What to do:
Please copy each line of the listing below in which the word "preds" appears.

Start of Block

(** C3, as stated, fails.  On a queue of capacity 2 in FIFO mode, after
    two enqueues separated by a rejected [dequeue_if], a third [enqueue] is
    admitted on a full container: it comes back to its caller with the
    value [false], and the state it leaves holds the same two messages.
    No fault is raised. *)
Lemma full_container_reported_by_return_value :
  let q := snd (run (Exn:=unit) [SetMode FIFO; Enqueue 1; DequeueIf (always false);
                                 Enqueue 2] (Queue_new [] (Some 2))) in
  admitted (@count_empty nat) q /\ full q = true /\
  enqueue (Exn:=unit) 3 q =
    Returned false
      (mkQueue QueueManipulatorFIFO [1; 2] 2
               (sem.mkSemaphore 2 2) (sem.mkSemaphore 2 0)) /\
  perform (Exn:=unit) (Enqueue 3) q =
    (EnqueueReturned false,
     mkQueue QueueManipulatorFIFO [1; 2] 2
             (sem.mkSemaphore 2 2) (sem.mkSemaphore 2 0)).
Proof.
  intros q. split; [vm_compute; discriminate|].
  repeat split; vm_compute; reflexivity.
Qed.

(** The full container as above; the empty one is a state whose
    [count_full] holds a token. *)
Lemma full_and_empty_return_normally_witness :
  let q := snd (run (Exn:=unit) [SetMode FIFO; Enqueue 1; DequeueIf (always false);
                                 Enqueue 2] (Queue_new [] (Some 2))) in
  let q0 := mkQueue QueueManipulatorLIFO (@nil nat) 2
                    (sem.mkSemaphore 2 1) (sem.mkSemaphore 2 1) in
  (admitted (@count_empty nat) q /\ full q = true /\
   exists q', enqueue (Exn:=unit) 3 q = Returned false q' /\
              msg_queue q' = msg_queue q) /\
  (admitted (@count_full nat) q0 /\ empty (msg_queue q0) = true /\
   exists q', dequeue_if (always (Exn:=unit) true) q0 = Returned None q' /\
              msg_queue q' = msg_queue q0).
Proof.
  intros q q0.
  assert (Hq : admitted (@count_empty nat) q) by (vm_compute; discriminate).
  assert (H0 : admitted (@count_full nat) q0) by (vm_compute; discriminate).
  repeat split; try assumption.
  - apply (proj1 (full_and_empty_return_normally (Exn:=unit) 3 (always true) q) Hq).
    reflexivity.
  - apply (proj2 (full_and_empty_return_normally (Exn:=unit) 3 (always true) q0) H0).
    reflexivity.
Defined.

(** C5, in the code.  Three messages through a FIFO queue of capacity 5.
    The elements are popped first in first out, but none of the three
    optionals is a copy of a message: each is copied through the reference
    to the front after [pop_front()] destroyed that element. *)
Theorem fifo_drain_returns_copies_of_destroyed_elements :
  fst (run (Exn:=unit)
           (map Enqueue [10; 20; 30] ++ repeat (DequeueIf (always true)) 3)
           (set_mode FIFO (Queue_new [] (Some 5)))) =
  [EnqueueReturned true; EnqueueReturned true; EnqueueReturned true;
   DequeueReturned (Some (Destroyed 10)); DequeueReturned (Some (Destroyed 20));
   DequeueReturned (Some (Destroyed 30))] /\
  ~ In (DequeueReturned (Some (Live 10)))
       (fst (run (Exn:=unit)
                 (map Enqueue [10; 20; 30] ++ repeat (DequeueIf (always true)) 3)
                 (set_mode FIFO (Queue_new [] (Some 5))))).
Proof.
  split; [reflexivity|].
  vm_compute. intros H.
  repeat (destruct H as [H|H]; [discriminate|]). exact H.
Qed.

(** C6, in the code.  The same three messages through a LIFO queue.  The
    elements are popped last in first out, and again each optional is
    copied through the reference to the back after [pop_back()] destroyed
    that element. *)
Theorem lifo_drain_returns_copies_of_destroyed_elements :
  fst (run (Exn:=unit)
           (map Enqueue [10; 20; 30] ++ repeat (DequeueIf (always true)) 3)
           (set_mode LIFO (Queue_new [] (Some 5)))) =
  [EnqueueReturned true; EnqueueReturned true; EnqueueReturned true;
   DequeueReturned (Some (Destroyed 30)); DequeueReturned (Some (Destroyed 20));
   DequeueReturned (Some (Destroyed 10))] /\
  ~ In (DequeueReturned (Some (Live 30)))
       (fst (run (Exn:=unit)
                 (map Enqueue [10; 20; 30] ++ repeat (DequeueIf (always true)) 3)
                 (set_mode LIFO (Queue_new [] (Some 5))))).
Proof.
  split; [reflexivity|].
  vm_compute. intros H.
  repeat (destruct H as [H|H]; [discriminate|]). exact H.
Qed.

(** A default-built queue after an enqueue and two dequeues. *)
Lemma fresh_queue_defaults_witness :
  let calls := [Enqueue (Exn:=unit) 7; DequeueIf (always false);
                DequeueIf (always true)] in
  existsb (@is_set_mode nat unit) calls = false /\
  mode (snd (run calls (Queue_new [] None))) = LIFO.
Proof.
  intros calls.
  assert (H : existsb (@is_set_mode nat unit) calls = false) by reflexivity.
  split; [exact H|].
  exact (proj2 (proj2 (fresh_queue_defaults [] None calls)) H).
Defined.

(** [set_mode] with the value 7 on a FIFO queue holding one message. *)
Lemma set_mode_other_value_is_noop_witness :
  let q := snd (run (Exn:=unit) [SetMode FIFO; Enqueue 1] (Queue_new [] (Some 3))) in
  7%Z <> FIFO /\ 7%Z <> LIFO /\ set_mode 7%Z q = q /\ mode (set_mode 7%Z q) = FIFO.
Proof.
  intros q.
  assert (H0 : 7%Z <> FIFO) by discriminate.
  assert (H1 : 7%Z <> LIFO) by discriminate.
  split; [exact H0|]. split; [exact H1|]. split.
  - exact (proj1 (set_mode_other_value_is_noop 7%Z q) H0 H1).
  - rewrite (proj1 (set_mode_other_value_is_noop 7%Z q) H0 H1). reflexivity.
Defined.

(** A LIFO queue holding 4 then 9, and a predicate for numbers above 5. *)
Lemma dequeue_if_return_sound_witness :
  let q := snd (run (Exn:=unit) [Enqueue 4; Enqueue 9] (Queue_new [] (Some 3))) in
  let pred := fun m : nat => @inr unit bool (5 <? m) in
  let q' := mkQueue QueueManipulatorLIFO [4] 3
                    (sem.mkSemaphore 3 1) (sem.mkSemaphore 3 2) in
  dequeue_if pred q = Returned (Some (Destroyed 9)) q' /\
  exists m, Destroyed 9 = Destroyed m /\ pred m = inr true /\
            next_visible q m [4].
Proof.
  intros q pred q'.
  assert (H : dequeue_if pred q = Returned (Some (Destroyed 9)) q') by reflexivity.
  split; [exact H|].
  exact (proj2 (proj2 (dequeue_if_return_sound pred q H))).
Defined.

(** A FIFO queue with 0 in front of 5, and two consumers that want 5 and 7. *)
Lemma rejected_message_blocks_the_line_witness :
  let q := snd (run (Exn:=unit) [SetMode FIFO; Enqueue 0; Enqueue 5]
                    (Queue_new [] (Some 3))) in
  let preds := [fun m : nat => @inr unit bool (m =? 5);
                fun m : nat => @inr unit bool (m =? 7)] in
  next_visible q 0 [5] /\
  Forall (fun pred => pred 0 = inr false) preds /\
  msg_queue (snd (run (map (@DequeueIf nat unit) preds) q)) = [0; 5].
Proof.
  intros q preds.
  assert (Hv : next_visible q 0 [5]) by (left; split; reflexivity).
  assert (Hall : Forall (fun pred => pred 0 = inr false) preds)
    by (repeat constructor).
  split; [exact Hv|]. split; [exact Hall|].
  exact (proj1 (rejected_message_blocks_the_line Hv Hall)).
Defined.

End of Block

Worked solution:
  let preds := [fun m : nat => @inr unit bool (m =? 5);
  Forall (fun pred => pred 0 = inr false) preds /\
  msg_queue (snd (run (map (@DequeueIf nat unit) preds) q)) = [0; 5].
  intros q preds.
  assert (Hall : Forall (fun pred => pred 0 = inr false) preds)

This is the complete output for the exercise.